While the SoftBank funding will help WeWork steer its path to prospective success, SoftBank’s fully diluted economic ownership of WeWork will not hold a majority of voting rights at any general stockholder meeting or board of directors meeting. In addition, it does not control the company, with WeWork maintaining it will not be a subsidiary, but rather an associate of SoftBank.

Artie Minson and Sebastian Gunningham, co-CEOs of WeWork, said: “This financing provides WeWork with the capital to fully realise its objective of being the partner of choice to our members and landlords, while at the same time providing a platform for growth and capital returns for shareholders and employees.

“We will have the flexibility to continue streamlining our assets and stabilising the business without sacrificing our global brand and exceptional products. Narrowing our strategic focus to our core WeWork desk business will ensure we continue to provide our members with a great day at work, every day.”

WeWork’s board will appoint Marcelo Claure, COO of SoftBank Group, to the position of executive chairman of the board of directors of WeWork, effective upon closing of the accelerated $1.5 billion payment commitment.

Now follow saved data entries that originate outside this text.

Lemma zz_shape (w : world) :
  (2 <= nn_of w <= kk_of w)%nat ->
  length (zz_of w) = nn_of w /\
  forall i, (i < nn_of w)%nat -> length (nth i (zz_of w) []) = nn_of w.
Proof.
  intros [Hn Hk]. unfold zz_of. apply cor_shape; [|assumption].
  unfold Arma.t. rewrite length_map, length_seq. lia.
Qed.

(** An entry of [zz]: the covariance of two samples divided by the
    roots of their variances. *)
Lemma zz_entry (w : world) (i j : nat) :
  slices_ok (rdata (array_ w)) (nn_of w) (kk_of w) = true ->
  (2 <= nn_of w <= kk_of w)%nat ->
  (i < nn_of w)%nat -> (j < nn_of w)%nat ->
  let c a := map (fun x => x - Arma.mean (nth a (omat_of w) []))
                 (nth a (omat_of w) []) in
  let out a b := Arma.dot (c a) (c b) / (INR (kk_of w) - 1) in
  nth j (nth i (zz_of w) []) 0 = out i j / (sqrt (out i i) * sqrt (out j j)).
Proof.
  intros Hok [Hn Hk] Hi Hj.
  set (X := Arma.t (kk_of w) (omat_of w)).
  assert (HX : length X = kk_of w)
    by (unfold X, Arma.t; now rewrite length_map, length_seq).
  assert (Hrows : Forall (fun r => length r = nn_of w) X).
  { unfold X. rewrite <- (omat_of_length w). apply t_rows. }
  assert (Hcol : forall a, (a < nn_of w)%nat -> Arma.col_raw a X = nth a (omat_of w) []).
  { intros a Ha. unfold X. apply col_raw_t.
    rewrite slices_ok_spec in Hok. unfold omat_of.
    rewrite nth_samples_of by assumption. now apply Hok. }
  assert (HK : INR (length X - 1) = INR (kk_of w) - 1).
  { rewrite HX, minus_INR by lia. reflexivity. }
  unfold zz_of. fold X.
  rewrite cor_entry by (assumption || lia).
  cbv zeta. now rewrite !Hcol, HK by assumption.
Qed.

Lemma zz_symmetric (w : world) (i j : nat) :
  slices_ok (rdata (array_ w)) (nn_of w) (kk_of w) = true ->
  (2 <= nn_of w <= kk_of w)%nat ->
  (i < nn_of w)%nat -> (j < nn_of w)%nat ->
  nth j (nth i (zz_of w) []) 0 = nth i (nth j (zz_of w) []) 0.
Proof.
  intros Hok Hn Hi Hj. rewrite !zz_entry by assumption. cbv zeta.
  set (ci := map (fun x => x - Arma.mean (nth i (omat_of w) [])) (nth i (omat_of w) [])).
  set (cj := map (fun x => x - Arma.mean (nth j (omat_of w) [])) (nth j (omat_of w) [])).
  rewrite (dot_comm cj ci). f_equal. apply Rmult_comm.
Qed.

(** When the samples are reordered, the rows and the columns of [zz]
    are reordered in the same way. *)
Lemma zz_reordered (w w' : world) (perm : list nat) (a b : nat) :
  rdim (array_ w') = rdim (array_ w) ->
  Permutation perm (seq 0 (nn_of w)) ->
  (forall i, (i < nn_of w)%nat ->
     slice_of (rdata (array_ w')) (kk_of w) (nth i perm 0%nat)
     = slice_of (rdata (array_ w)) (kk_of w) i) ->
  slices_ok (rdata (array_ w)) (nn_of w) (kk_of w) = true ->
  slices_ok (rdata (array_ w')) (nn_of w) (kk_of w) = true ->
  (2 <= nn_of w <= kk_of w)%nat ->
  (a < nn_of w)%nat -> (b < nn_of w)%nat ->
  nth (nth b perm 0%nat) (nth (nth a perm 0%nat) (zz_of w') []) 0
  = nth b (nth a (zz_of w) []) 0.
Proof.
  intros Hdim Hperm Hsl Hok Hok' Hn Ha Hb.
  assert (En : nn_of w' = nn_of w) by (unfold nn_of, extent; now rewrite Hdim).
  assert (Ek : kk_of w' = kk_of w) by (unfold kk_of, extent; now rewrite Hdim).
  assert (Hin : forall i, (i < nn_of w)%nat -> (nth i perm 0 < nn_of w)%nat).
  { intros i Hi. apply (p_in_range perm (nn_of w) Hperm), nth_In.
    rewrite (p_length perm (nn_of w) Hperm). exact Hi. }
  assert (Hrow : forall i, (i < nn_of w)%nat ->
            nth (nth i perm 0%nat) (omat_of w') [] = nth i (omat_of w) []).
  { intros i Hi. unfold omat_of. rewrite En, Ek.
    rewrite !nth_samples_of by auto. now apply Hsl. }
  rewrite (zz_entry w a b) by assumption.
  rewrite (zz_entry w') by (rewrite ?En, ?Ek; auto).
  cbv zeta. now rewrite Ek, !Hrow by assumption.
Qed.

(** ** Exact solvers in the feature-rich branch *)

Lemma eigen_system (M : Arma.mat) (lambda : Arma.vec) (U : Arma.mat) :
  (forall a, (a < length M)%nat -> length (nth a M []) = length M) ->
  eigenpairs M lambda U ->
  forall k a, (k < length M)%nat -> (a < length M)%nat ->
    rsum (length M) (fun b => nth b (nth a M []) 0 * nth k (nth b U []) 0)
    = nth k lambda 0 * nth k (nth a U []) 0.
Proof.
  intros HM (_ & HU & _ & He) k a Hk Ha.
  destruct (He k Hk) as [_ Heq]. specialize (Heq a Ha).
  rewrite dot_rsum in Heq by (rewrite col_raw_length, HU; now apply HM).
  rewrite HM, nth_col_raw in Heq by assumption.
  rewrite <- Heq. apply rsum_ext. intros b Hb. now rewrite nth_col_raw.
Qed.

While the company maintains Neumann will become a board observer, speculation is rife that SoftBank could be in the process of handing him a nearly $1.7 billion windfall in exchange for severing most of his ties with the troubled company.

According to WeWork, the board will be expanded and receive voting control over Neumann’s shares.

While Son has been outspoken about his strategy to invest in ambitious businesses, SoftBank’s investment has come under scrutiny from sceptical investors.

String of lawsuits

Earlier this month, WeWork tenants working from its US and Canada offices received an e-mail from the company informing them of “potentially elevated levels of formaldehyde” in the building’s phone booths after a tenant alerted it to “odour and eye irritation” after spending time in the co-working space.

It was later discovered the contamination was caused by the manufacturer of the phone booths, leading to WeWork removing 1 600 phone booths in the two areas.

The embattled company is also the target of gender and age discrimination lawsuits from former executives.

In June, former WeWork senior vice-president and head of compensation, Lisa Bridges, filed a complaint in a New York state court, alleging the company's pay significantly and unfairly favoured men.

After raising her concerns with the company, Bridges alleges she was abruptly put on leave.

Her lawsuit came weeks after former WeWork VP of construction Richard Markel, 62, filed an age discrimination lawsuit in the San Francisco Superior Court.

In his complaint, Markel alleged the company hired a younger man to take over his responsibilities and terminated him when he complained.